→ What is needed: There is one span to output from the data below: the lines starting at the line with "Lemma add_spec st" and ending at the line with "rewrite kids_ne by". Output it exactly, ends included, nothing more.

Collected data entries:
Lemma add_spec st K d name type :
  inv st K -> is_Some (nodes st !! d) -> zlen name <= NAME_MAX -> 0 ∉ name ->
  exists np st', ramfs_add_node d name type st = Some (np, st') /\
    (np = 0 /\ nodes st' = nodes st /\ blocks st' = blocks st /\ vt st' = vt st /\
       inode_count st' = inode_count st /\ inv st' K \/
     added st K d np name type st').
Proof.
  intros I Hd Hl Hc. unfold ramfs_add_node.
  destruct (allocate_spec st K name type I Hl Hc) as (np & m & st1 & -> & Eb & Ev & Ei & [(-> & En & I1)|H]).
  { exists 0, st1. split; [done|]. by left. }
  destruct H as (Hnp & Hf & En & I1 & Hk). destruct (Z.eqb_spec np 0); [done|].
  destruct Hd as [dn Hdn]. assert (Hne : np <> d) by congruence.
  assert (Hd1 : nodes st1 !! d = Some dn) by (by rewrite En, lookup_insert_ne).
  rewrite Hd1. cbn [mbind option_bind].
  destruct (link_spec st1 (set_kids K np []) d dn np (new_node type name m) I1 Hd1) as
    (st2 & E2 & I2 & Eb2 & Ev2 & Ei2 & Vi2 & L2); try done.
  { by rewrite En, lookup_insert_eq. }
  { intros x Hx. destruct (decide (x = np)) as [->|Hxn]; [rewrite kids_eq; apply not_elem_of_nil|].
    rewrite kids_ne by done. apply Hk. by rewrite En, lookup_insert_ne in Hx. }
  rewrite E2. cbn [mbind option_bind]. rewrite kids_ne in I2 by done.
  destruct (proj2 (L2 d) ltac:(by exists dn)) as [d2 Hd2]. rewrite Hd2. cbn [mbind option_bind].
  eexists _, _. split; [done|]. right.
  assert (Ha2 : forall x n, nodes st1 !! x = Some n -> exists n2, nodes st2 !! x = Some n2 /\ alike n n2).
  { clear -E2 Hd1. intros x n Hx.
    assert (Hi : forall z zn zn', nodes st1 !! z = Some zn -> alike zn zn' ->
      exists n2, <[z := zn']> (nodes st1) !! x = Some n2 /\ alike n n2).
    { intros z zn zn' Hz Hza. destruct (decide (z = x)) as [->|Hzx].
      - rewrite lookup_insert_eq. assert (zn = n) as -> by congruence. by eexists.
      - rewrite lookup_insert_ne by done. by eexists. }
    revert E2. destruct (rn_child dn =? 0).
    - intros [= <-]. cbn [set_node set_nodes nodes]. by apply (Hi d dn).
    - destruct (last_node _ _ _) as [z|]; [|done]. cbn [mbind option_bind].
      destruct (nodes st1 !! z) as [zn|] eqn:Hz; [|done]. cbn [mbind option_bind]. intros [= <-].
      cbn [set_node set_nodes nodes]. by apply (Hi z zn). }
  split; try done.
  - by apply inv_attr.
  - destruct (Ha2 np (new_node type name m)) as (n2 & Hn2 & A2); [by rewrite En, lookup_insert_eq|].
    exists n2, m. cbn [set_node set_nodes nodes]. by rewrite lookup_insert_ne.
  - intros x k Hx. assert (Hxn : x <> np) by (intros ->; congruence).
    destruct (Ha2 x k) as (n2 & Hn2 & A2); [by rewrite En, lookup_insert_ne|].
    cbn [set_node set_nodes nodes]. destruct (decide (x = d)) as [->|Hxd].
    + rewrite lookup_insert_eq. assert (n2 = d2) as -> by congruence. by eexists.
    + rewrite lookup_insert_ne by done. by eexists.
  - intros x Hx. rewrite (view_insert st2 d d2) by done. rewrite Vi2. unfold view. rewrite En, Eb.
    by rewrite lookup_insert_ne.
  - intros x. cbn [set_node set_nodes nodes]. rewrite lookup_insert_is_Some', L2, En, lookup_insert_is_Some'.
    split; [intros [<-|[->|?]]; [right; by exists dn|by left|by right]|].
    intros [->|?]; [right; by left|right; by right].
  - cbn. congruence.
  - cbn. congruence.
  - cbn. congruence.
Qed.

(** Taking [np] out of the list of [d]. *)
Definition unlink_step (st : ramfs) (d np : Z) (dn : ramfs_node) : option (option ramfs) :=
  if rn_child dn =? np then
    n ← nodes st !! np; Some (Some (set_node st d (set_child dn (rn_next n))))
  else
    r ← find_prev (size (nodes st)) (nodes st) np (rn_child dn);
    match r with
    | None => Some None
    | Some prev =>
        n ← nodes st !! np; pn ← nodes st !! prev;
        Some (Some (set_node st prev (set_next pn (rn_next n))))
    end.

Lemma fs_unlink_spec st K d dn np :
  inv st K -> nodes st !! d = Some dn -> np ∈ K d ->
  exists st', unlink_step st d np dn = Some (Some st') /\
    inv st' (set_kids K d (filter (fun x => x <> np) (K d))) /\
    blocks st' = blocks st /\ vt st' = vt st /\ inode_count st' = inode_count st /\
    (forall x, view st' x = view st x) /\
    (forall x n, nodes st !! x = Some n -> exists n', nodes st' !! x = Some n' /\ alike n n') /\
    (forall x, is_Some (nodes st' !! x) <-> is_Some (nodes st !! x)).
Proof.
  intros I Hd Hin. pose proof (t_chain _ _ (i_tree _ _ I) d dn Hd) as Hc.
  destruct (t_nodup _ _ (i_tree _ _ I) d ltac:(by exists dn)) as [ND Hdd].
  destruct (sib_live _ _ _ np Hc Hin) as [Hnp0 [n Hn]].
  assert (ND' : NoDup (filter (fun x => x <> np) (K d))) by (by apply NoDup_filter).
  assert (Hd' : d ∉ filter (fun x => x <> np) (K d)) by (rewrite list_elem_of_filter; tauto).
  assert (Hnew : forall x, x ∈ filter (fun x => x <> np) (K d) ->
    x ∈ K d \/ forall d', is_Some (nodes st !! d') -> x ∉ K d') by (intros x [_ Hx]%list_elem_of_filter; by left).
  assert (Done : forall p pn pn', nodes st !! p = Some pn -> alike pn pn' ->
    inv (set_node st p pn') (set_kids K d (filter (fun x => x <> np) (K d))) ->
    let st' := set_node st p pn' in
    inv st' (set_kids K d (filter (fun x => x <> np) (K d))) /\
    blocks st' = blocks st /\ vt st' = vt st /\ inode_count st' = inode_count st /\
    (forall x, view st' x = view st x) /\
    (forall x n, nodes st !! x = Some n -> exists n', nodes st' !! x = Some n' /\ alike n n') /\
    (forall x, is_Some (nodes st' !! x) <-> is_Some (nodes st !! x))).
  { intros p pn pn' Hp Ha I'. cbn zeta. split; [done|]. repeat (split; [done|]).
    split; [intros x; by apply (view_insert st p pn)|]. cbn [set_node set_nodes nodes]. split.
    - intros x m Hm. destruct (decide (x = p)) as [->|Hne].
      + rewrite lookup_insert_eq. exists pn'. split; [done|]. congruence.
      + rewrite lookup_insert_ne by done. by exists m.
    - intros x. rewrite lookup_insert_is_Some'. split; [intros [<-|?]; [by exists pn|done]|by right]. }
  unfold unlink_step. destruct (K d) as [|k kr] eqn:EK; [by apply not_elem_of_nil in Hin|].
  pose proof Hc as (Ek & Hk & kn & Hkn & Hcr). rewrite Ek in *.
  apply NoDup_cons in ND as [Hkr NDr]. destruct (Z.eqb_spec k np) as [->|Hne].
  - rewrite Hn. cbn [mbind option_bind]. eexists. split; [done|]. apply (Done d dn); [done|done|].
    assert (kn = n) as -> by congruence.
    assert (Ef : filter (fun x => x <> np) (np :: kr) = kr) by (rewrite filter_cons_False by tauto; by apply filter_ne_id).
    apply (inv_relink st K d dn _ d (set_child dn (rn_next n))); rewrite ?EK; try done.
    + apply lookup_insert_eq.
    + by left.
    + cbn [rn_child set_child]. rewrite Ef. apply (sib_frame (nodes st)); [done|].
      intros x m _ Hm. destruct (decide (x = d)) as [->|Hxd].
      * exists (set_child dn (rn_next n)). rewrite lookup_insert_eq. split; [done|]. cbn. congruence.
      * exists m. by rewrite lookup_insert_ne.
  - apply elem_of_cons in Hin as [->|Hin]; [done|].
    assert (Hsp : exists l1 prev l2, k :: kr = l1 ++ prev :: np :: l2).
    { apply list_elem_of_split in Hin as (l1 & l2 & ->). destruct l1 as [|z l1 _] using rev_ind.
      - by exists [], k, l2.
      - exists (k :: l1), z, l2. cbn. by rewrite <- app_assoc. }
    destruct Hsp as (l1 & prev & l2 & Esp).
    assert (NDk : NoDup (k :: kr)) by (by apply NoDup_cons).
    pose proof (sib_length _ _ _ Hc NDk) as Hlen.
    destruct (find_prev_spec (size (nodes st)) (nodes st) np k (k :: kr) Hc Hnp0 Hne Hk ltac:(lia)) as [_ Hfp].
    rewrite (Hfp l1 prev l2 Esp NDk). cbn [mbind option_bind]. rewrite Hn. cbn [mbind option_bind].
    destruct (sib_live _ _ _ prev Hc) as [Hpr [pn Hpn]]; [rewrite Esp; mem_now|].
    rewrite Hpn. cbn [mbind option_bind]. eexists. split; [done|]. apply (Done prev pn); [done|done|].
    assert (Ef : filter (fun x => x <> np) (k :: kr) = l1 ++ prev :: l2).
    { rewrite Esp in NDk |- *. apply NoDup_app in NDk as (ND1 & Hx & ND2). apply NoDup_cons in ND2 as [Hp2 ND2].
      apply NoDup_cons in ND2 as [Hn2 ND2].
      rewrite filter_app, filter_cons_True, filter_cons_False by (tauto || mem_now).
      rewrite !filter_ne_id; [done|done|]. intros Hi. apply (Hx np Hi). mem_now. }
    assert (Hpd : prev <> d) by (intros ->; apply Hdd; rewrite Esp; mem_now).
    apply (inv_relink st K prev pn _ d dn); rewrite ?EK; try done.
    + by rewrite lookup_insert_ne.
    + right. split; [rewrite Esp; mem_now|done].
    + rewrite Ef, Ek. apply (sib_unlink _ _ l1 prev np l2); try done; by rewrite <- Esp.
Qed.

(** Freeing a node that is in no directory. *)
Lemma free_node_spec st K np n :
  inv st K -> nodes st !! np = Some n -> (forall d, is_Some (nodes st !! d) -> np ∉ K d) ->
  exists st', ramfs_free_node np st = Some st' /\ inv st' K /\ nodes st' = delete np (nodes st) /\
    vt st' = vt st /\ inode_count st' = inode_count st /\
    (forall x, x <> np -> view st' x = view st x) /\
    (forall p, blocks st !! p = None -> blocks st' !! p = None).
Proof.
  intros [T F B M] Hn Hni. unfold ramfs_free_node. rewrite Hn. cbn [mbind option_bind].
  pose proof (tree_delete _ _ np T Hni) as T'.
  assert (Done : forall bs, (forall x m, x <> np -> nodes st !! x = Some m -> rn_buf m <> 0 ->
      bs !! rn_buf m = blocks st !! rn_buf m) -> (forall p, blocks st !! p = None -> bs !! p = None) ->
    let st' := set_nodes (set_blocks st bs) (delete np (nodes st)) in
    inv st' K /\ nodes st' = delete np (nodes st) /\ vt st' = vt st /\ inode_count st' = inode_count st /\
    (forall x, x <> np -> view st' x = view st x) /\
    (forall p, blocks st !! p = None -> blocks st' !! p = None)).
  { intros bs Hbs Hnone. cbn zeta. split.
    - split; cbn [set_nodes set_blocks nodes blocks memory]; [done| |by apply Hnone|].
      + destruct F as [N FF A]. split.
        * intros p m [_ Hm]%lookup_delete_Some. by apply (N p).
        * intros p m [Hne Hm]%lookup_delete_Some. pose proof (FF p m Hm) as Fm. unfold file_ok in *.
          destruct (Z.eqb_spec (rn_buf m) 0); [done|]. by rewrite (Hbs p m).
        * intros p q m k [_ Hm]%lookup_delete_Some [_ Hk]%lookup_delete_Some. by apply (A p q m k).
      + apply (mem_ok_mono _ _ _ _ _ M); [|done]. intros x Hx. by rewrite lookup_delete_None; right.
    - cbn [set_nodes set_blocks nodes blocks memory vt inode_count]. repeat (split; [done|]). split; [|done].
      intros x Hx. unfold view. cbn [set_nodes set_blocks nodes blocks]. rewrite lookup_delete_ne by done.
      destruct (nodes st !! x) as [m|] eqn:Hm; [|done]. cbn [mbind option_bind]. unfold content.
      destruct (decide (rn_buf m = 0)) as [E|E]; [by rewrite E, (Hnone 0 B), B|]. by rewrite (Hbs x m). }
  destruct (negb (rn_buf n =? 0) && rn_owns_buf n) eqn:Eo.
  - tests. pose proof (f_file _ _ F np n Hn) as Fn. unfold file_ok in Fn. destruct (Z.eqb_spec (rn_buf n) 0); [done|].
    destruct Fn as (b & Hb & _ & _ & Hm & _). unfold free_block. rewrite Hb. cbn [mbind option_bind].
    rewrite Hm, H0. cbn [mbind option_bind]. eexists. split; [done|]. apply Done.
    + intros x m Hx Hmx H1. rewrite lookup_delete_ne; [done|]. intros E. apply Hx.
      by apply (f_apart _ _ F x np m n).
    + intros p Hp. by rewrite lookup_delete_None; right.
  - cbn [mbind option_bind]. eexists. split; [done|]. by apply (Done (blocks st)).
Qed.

---

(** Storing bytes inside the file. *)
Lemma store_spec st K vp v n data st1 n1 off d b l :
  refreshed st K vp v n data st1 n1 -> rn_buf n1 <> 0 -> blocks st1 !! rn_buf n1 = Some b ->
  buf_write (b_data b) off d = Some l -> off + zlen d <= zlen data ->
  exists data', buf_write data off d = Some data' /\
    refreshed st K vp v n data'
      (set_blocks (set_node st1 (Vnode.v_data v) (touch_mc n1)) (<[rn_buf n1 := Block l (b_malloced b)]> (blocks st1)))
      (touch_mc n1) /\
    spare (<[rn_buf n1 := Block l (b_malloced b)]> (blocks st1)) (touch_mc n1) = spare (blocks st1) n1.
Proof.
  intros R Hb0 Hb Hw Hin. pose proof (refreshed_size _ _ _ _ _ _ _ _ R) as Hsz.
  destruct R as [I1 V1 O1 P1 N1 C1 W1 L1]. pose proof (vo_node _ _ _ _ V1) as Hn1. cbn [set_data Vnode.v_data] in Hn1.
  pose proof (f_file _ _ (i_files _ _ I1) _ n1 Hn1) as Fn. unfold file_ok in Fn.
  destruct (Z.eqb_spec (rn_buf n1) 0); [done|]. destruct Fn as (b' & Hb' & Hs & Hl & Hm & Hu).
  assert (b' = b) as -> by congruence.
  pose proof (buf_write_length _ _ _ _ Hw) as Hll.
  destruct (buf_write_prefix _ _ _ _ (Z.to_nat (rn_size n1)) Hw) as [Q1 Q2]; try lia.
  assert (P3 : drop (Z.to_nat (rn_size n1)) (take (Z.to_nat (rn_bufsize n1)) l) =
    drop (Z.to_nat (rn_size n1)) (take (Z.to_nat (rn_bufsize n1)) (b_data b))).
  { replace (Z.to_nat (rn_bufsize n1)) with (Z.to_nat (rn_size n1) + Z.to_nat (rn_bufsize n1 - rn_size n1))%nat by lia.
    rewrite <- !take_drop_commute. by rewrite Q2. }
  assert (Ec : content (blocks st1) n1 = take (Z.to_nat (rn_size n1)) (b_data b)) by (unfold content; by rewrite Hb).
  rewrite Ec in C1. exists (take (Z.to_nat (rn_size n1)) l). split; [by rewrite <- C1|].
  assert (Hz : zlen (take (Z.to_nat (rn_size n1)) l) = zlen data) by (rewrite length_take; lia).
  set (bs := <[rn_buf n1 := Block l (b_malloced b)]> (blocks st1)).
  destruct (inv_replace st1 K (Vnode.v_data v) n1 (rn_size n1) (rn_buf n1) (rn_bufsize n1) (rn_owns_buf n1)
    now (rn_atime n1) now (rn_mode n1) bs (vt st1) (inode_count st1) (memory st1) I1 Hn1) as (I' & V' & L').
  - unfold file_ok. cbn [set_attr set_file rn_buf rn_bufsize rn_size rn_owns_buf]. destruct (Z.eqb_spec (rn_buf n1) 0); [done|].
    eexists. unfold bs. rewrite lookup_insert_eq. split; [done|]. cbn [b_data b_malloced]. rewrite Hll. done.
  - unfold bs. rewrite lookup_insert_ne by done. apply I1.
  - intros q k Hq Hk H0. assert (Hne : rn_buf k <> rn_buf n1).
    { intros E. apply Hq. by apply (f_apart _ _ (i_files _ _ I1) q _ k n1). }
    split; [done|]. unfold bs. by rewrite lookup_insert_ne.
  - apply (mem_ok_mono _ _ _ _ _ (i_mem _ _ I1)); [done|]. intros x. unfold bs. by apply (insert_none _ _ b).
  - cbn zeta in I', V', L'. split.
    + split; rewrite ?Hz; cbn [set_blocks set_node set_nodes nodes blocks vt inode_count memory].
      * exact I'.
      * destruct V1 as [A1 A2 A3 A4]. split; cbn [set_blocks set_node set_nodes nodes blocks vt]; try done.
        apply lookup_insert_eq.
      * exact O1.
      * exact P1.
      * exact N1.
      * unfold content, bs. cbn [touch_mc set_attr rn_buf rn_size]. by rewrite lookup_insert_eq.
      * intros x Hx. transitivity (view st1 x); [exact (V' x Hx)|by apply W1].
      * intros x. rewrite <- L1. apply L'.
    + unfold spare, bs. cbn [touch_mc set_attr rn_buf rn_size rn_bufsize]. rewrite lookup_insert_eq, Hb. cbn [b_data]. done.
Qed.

→ The answer:
Lemma add_spec st K d name type :
  inv st K -> is_Some (nodes st !! d) -> zlen name <= NAME_MAX -> 0 ∉ name ->
  exists np st', ramfs_add_node d name type st = Some (np, st') /\
    (np = 0 /\ nodes st' = nodes st /\ blocks st' = blocks st /\ vt st' = vt st /\
       inode_count st' = inode_count st /\ inv st' K \/
     added st K d np name type st').
Proof.
  intros I Hd Hl Hc. unfold ramfs_add_node.
  destruct (allocate_spec st K name type I Hl Hc) as (np & m & st1 & -> & Eb & Ev & Ei & [(-> & En & I1)|H]).
  { exists 0, st1. split; [done|]. by left. }
  destruct H as (Hnp & Hf & En & I1 & Hk). destruct (Z.eqb_spec np 0); [done|].
  destruct Hd as [dn Hdn]. assert (Hne : np <> d) by congruence.
  assert (Hd1 : nodes st1 !! d = Some dn) by (by rewrite En, lookup_insert_ne).
  rewrite Hd1. cbn [mbind option_bind].
  destruct (link_spec st1 (set_kids K np []) d dn np (new_node type name m) I1 Hd1) as
    (st2 & E2 & I2 & Eb2 & Ev2 & Ei2 & Vi2 & L2); try done.
  { by rewrite En, lookup_insert_eq. }
  { intros x Hx. destruct (decide (x = np)) as [->|Hxn]; [rewrite kids_eq; apply not_elem_of_nil|].
    rewrite kids_ne by done. apply Hk. by rewrite En, lookup_insert_ne in Hx. }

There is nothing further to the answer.